═══ Exercise material

(* ===== verification/VfsCorrect.v ===== *)
(** * Paths resolve as walks through the tree

    The tree of nodes as an invariant of the file system's state, the elements
    of a path, and [vfs_resolvePath] as the walk along them. *)

From S2P Require Import Prelude Pages HeapSpec Block FfsNode Vfs VfsPath.

(** ** The elements of a path *)

(** The runs of bytes between slashes; [cur] is the run read so far, backwards. *)
Fixpoint runs (cur s : name) : list name :=
  match s with
  | [] => match cur with [] => [] | _ => [rev cur] end
  | c :: s' =>
      if c =? slash then match cur with [] => runs [] s' | _ => rev cur :: runs [] s' end
      else runs (c :: cur) s'
  end.

Definition path_elements (path : name) : list name := runs [] path.

Lemma runs_skip s : runs [] (skip_slashes s) = runs [] s.
Proof. induction s as [|c s IH]; cbn; [done |]. destruct (c =? slash) eqn:E; [done |]. cbn. by rewrite E. Qed.

Lemma skip_slashes_first s c s' : skip_slashes s = c :: s' -> c <> slash.
Proof.
  induction s as [|x s IH]; cbn; [done |]. destruct (Z.eqb_spec x slash); [done |]. by intros [= -> ->].
Qed.

Lemma runs_split s : forall cur, rev cur ++ fst (split_slash s) <> [] ->
  runs cur s = (rev cur ++ fst (split_slash s)) :: runs [] (default [] (snd (split_slash s))).
Proof.
  induction s as [|c s IH]; intros cur Hne; cbn in *.
  - rewrite app_nil_r in *. by destruct cur.
  - destruct (c =? slash) eqn:E; cbn in *.
    + rewrite E, app_nil_r in *. by destruct cur.
    + destruct (split_slash s) as [a r] eqn:Es. cbn in *.
      rewrite IH; cbn; [by rewrite <- app_assoc | by rewrite <- app_assoc].
Qed.

(** What is in front of the path's first slash, once slashes are skipped. *)
Lemma elements_cons s c s' :
  skip_slashes s = c :: s' ->
  path_elements s = fst (split_slash (c :: s')) :: path_elements (default [] (snd (split_slash (c :: s')))).
Proof.
  intros Hs. unfold path_elements. rewrite <- runs_skip, Hs. pose proof (skip_slashes_first _ _ _ Hs) as Hc.
  rewrite (runs_split (c :: s') []); [done |]. cbn. rewrite (proj2 (Z.eqb_neq _ _) Hc).
  by destruct (split_slash s').
Qed.

(** The rest of a split path starts with its slash. *)
Lemma split_rest s : forall a r, split_slash s = (a, Some r) -> snd (split_slash r) <> None.
Proof.
  induction s as [|c s IH]; intros a r; cbn; [done |]. destruct (Z.eqb_spec c slash) as [-> | Hc].
  - by intros [= <- <-].
  - destruct (split_slash s) as [a' r'] eqn:Es. intros [= <- ->]. by apply (IH a' r).
Qed.

Lemma elements_nil s : skip_slashes s = [] -> path_elements s = [].
Proof. intros Hs. unfold path_elements. by rewrite <- runs_skip, Hs. Qed.

Lemma length_runs s : forall cur, (length (runs cur s) <= length s + (if decide (cur = []) then 0 else 1))%nat.
Proof.
  induction s as [|c s IH]; intros cur; cbn.
  - destruct cur; [done |]. rewrite decide_False by done. done.
  - destruct (c =? slash).
    + specialize (IH []). rewrite decide_True in IH by done. destruct cur; [rewrite decide_True by done | rewrite decide_False by done; cbn]; lia.
    + specialize (IH (c :: cur)). rewrite decide_False in IH by done. lia.
Qed.

Lemma length_elements s : (length (path_elements s) <= length s)%nat.
Proof. pose proof (length_runs s []) as Hl. rewrite decide_True in Hl by done. unfold path_elements. lia. Qed.

(** ** Walks *)

Abbreviation nodes := (gmap Z vfs_node_t).

(** A child that is a link stands for its target. *)
Definition follow (m : nodes) (q : Z) : Z :=
  match m !! q with
  | Some n => if bool_decide (n_type n = vfs_nodeTypeLink) then n_target n else q
  | None => NULL
  end.

Definition step (m : nodes) (p : Z) (s : name) : Z :=
  match m !! p with
  | None => NULL
  | Some n =>
      if bool_decide (s = dotdot) then n_parent n
      else match n_type n with vfs_nodeTypeDirectory => follow m (object_for (n_childs n) s) | _ => NULL end
  end.

Fixpoint walk (m : nodes) (p : Z) (l : list name) : Z :=
  match l with
  | [] => p
  | s :: l' => let q := step m p s in if q =? NULL then NULL else walk m q l'
  end.

Lemma walk_app m l1 : forall p l2, p <> NULL ->
  walk m p (l1 ++ l2) = if walk m p l1 =? NULL then NULL else walk m (walk m p l1) l2.
Proof.
  induction l1 as [|s l1 IH]; intros p l2 Hp; cbn.
  - by rewrite (proj2 (Z.eqb_neq _ _) Hp).
  - destruct (Z.eqb_spec (step m p s) NULL); [done | by apply IH].
Qed.

(** ** The tree *)

Definition short (s : name) : Prop := Z.of_nat (length s) < kVFSMaxFilenameLength.

(** Children and parents agree, every directory has its table, links lead to
    something else, and no node is locked. *)
Record tree_wf (m : nodes) : Prop := {
  tw_null : m !! NULL = None;
  tw_unlocked p n : m !! p = Some n -> n_lock n = false;
  tw_table p n : m !! p = Some n -> n_type n = vfs_nodeTypeDirectory -> n_table n <> NULL;
  tw_name p n : m !! p = Some n -> short (n_name n);
  tw_child p n s c : m !! p = Some n -> n_type n = vfs_nodeTypeDirectory -> n_childs n !! s = Some c ->
    exists nc, m !! c = Some nc /\ n_parent nc = p /\ n_name nc = s;
  tw_parent p n : m !! p = Some n -> n_parent n <> NULL ->
    exists d, m !! n_parent n = Some d /\ n_type d = vfs_nodeTypeDirectory /\ n_childs d !! n_name n = Some p;
  tw_target p n : m !! p = Some n -> n_type n = vfs_nodeTypeLink ->
    exists t, m !! n_target n = Some t /\ n_type t <> vfs_nodeTypeLink;
  tw_references p n : m !! p = Some n -> (if n_parent n =? NULL then 1 else 2) <= n_references n < 2 ^ 31
}.

(** A node a walk can stand on. *)
Definition standing (m : nodes) (p : Z) : Prop := exists n, m !! p = Some n /\ n_type n <> vfs_nodeTypeLink.

Lemma standing_nonnull m p : tree_wf m -> standing m p -> p <> NULL.
Proof. intros Hw (n & Hn & _) ->. by rewrite (tw_null _ Hw) in Hn. Qed.

Lemma step_standing m p s : tree_wf m -> standing m p -> step m p s <> NULL -> standing m (step m p s).
Proof.
  intros Hw (n & Hn & _). unfold step. rewrite Hn. case_bool_decide.
  - intros Hp. destruct (tw_parent _ Hw _ _ Hn Hp) as (d & Hd & Ht & _). exists d. split; [done | by rewrite Ht].
  - destruct (n_type n); try done. unfold follow, object_for.
    destruct (n_childs n !! s) as [c |]; cbn; [| by rewrite (tw_null _ Hw)].
    destruct (m !! c) as [nc |] eqn:Hc; [| done]. case_bool_decide as Ht; intros _; [| by exists nc].
    by apply (tw_target _ Hw c nc).
Qed.

Lemma walk_standing m l : forall p, tree_wf m -> standing m p -> walk m p l <> NULL -> standing m (walk m p l).
Proof.
  induction l as [|s l IH]; intros p Hw Hp; cbn; [done |]. destruct (Z.eqb_spec (step m p s) NULL); [done |].
  intros Hne. apply IH; [done | by apply step_standing | done].
Qed.

(** ** Reading a path *)

Section Resolve.
Context {H P : Type} `{KernelHeap H} `{PageSource P}.

Abbreviation vfs := (vfs_t H P).

Lemma put_same (st : vfs) p n : v_nodes st !! p = Some n -> put_node st p n = st.
Proof. intros Hn. unfold put_node, vs_nodes. rewrite insert_id by done. by destruct st. Qed.

Lemma put_put (st : vfs) p n n' : put_node (put_node st p n) p n' = put_node st p n'.
Proof. unfold put_node, vs_nodes. cbn. by rewrite insert_insert_eq. Qed.

Lemma nd_lock_off n : n_lock n = false -> nd_lock (nd_lock n true) false = n.
Proof. destruct n; cbn. by intros ->. Qed.

Lemma errno_same (st : vfs) : vs_errno st (v_errno st) = st.
Proof. by destruct st. Qed.

Lemma childs_dir n : n_type n = vfs_nodeTypeDirectory -> n_table n <> NULL -> childs_of n = Ok (n_childs n).
Proof. intros Hd Ht. unfold childs_of. by rewrite bool_decide_true, (proj2 (Z.eqb_neq _ _) Ht). Qed.

(** Locking and unlocking around a step that leaves the nodes alone. *)
Lemma lock_ok (st : vfs) p n : v_nodes st !! p = Some n -> n_lock n = false ->
  vfs_nodeLock st p = Ok (put_node st p (nd_lock n true)).
Proof. intros Hn Hl. unfold vfs_nodeLock, node_at. rewrite Hn. cbn. by rewrite Hl. Qed.

Lemma unlock_ok (st : vfs) p n e : v_nodes st !! p = Some n -> n_lock n = false ->
  vfs_nodeUnlock (vs_errno (put_node st p (nd_lock n true)) e) p = Ok (vs_errno st e).
Proof.
  intros Hn Hl. unfold vfs_nodeUnlock, update_node, node_at. cbn. rewrite lookup_insert_eq. cbn.
  rewrite nd_lock_off by done. f_equal. destruct st; unfold put_node, vs_nodes, vs_errno; cbn in *.
  by rewrite insert_insert_eq, insert_id.
Qed.

(** A child is found with every node unlocked again. *)
Lemma access_spec (st : vfs) p s :
  tree_wf (v_nodes st) -> standing (v_nodes st) p -> s <> dotdot ->
  exists e, ffs_accessNode st p s = Ok (step (v_nodes st) p s, vs_errno st e).
Proof.
  intros Hw (n & Hn & Ht) Hs. pose proof (tw_unlocked _ Hw _ _ Hn) as Hl. unfold ffs_accessNode. cbn [access_fuel].
  rewrite (lock_ok st p n) by done. cbn [obind]. unfold vfs_nodeWithName, node_at. cbn [put_node v_nodes vs_nodes].
  rewrite lookup_insert_eq. cbn [of_option obind nd_lock n_type n_childs]. unfold step. rewrite Hn, bool_decide_false by done.
  destruct (n_type n) eqn:Et; [| | done]; cbn [obind].
  - exists ENOTDIR. rewrite (unlock_ok st p n) by done. done.
  - exists (v_errno st). rewrite <- (errno_same (put_node st p (nd_lock n true))).
    change (v_errno (put_node st p (nd_lock n true))) with (v_errno st).
    rewrite (childs_dir (nd_lock n true) Et (tw_table _ Hw p n Hn Et)). cbn [obind nd_lock n_childs]. rewrite (unlock_ok st p n) by done. cbn [obind].
    unfold follow, object_for. destruct (n_childs n !! s) as [c |] eqn:Hc; cbn [default from_option id].
    + destruct (tw_child _ Hw _ _ _ _ Hn Et Hc) as (nc & Hnc & _). rewrite Hnc.
      assert (Hc0 : c <> NULL) by (intros ->; by rewrite (tw_null _ Hw) in Hnc).
      rewrite (proj2 (Z.eqb_neq _ _) Hc0). cbn [v_nodes vs_errno]. rewrite Hnc. cbn [of_option obind]. done.
    + rewrite (tw_null _ Hw). done.
Qed.

(** The record has the elements [l] before it. *)
Definition ahead (pa : vfs_path_t) (l : list name) : Prop :=
  (pa_atEnd pa = true /\ l = []) \/
  (pa_atEnd pa = false /\ exists e, pa_element pa = Some e /\ path_elements e = l).

(** With none left the record stays where it is. *)
Lemma next_none (st : vfs) pa :
  ahead pa [] -> exists pa', vfs_pathNextElement st pa = Ok (false, pa', st) /\ pa_node pa' = pa_node pa.
Proof.
  intros [[He _] | (He & e & Ee & El)]; unfold vfs_pathNextElement; rewrite He.
  - rewrite orb_true_r. by eexists.
  - rewrite Ee, bool_decide_false by done. cbn [orb]. unfold vfs_pathPeekElement. rewrite Ee. cbn [of_option obind].
    destruct (skip_slashes e) as [|c s'] eqn:Es; [by eexists |].
    by rewrite (elements_cons _ _ _ Es) in El.
Qed.

Lemma first_short (s : name) : short s -> fits_name s = Ok s.
Proof. intros Hs. unfold fits_name. by rewrite (proj2 (Z.ltb_lt _ _) Hs). Qed.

══════

Search the records above for the string "follow". Copy every line that contains it.

Definition follow (m : nodes) (q : Z) : Z :=
      else match n_type n with vfs_nodeTypeDirectory => follow m (object_for (n_childs n) s) | _ => NULL end
  - destruct (n_type n); try done. unfold follow, object_for.
    unfold follow, object_for. destruct (n_childs n !! s) as [c |] eqn:Hc; cbn [default from_option id].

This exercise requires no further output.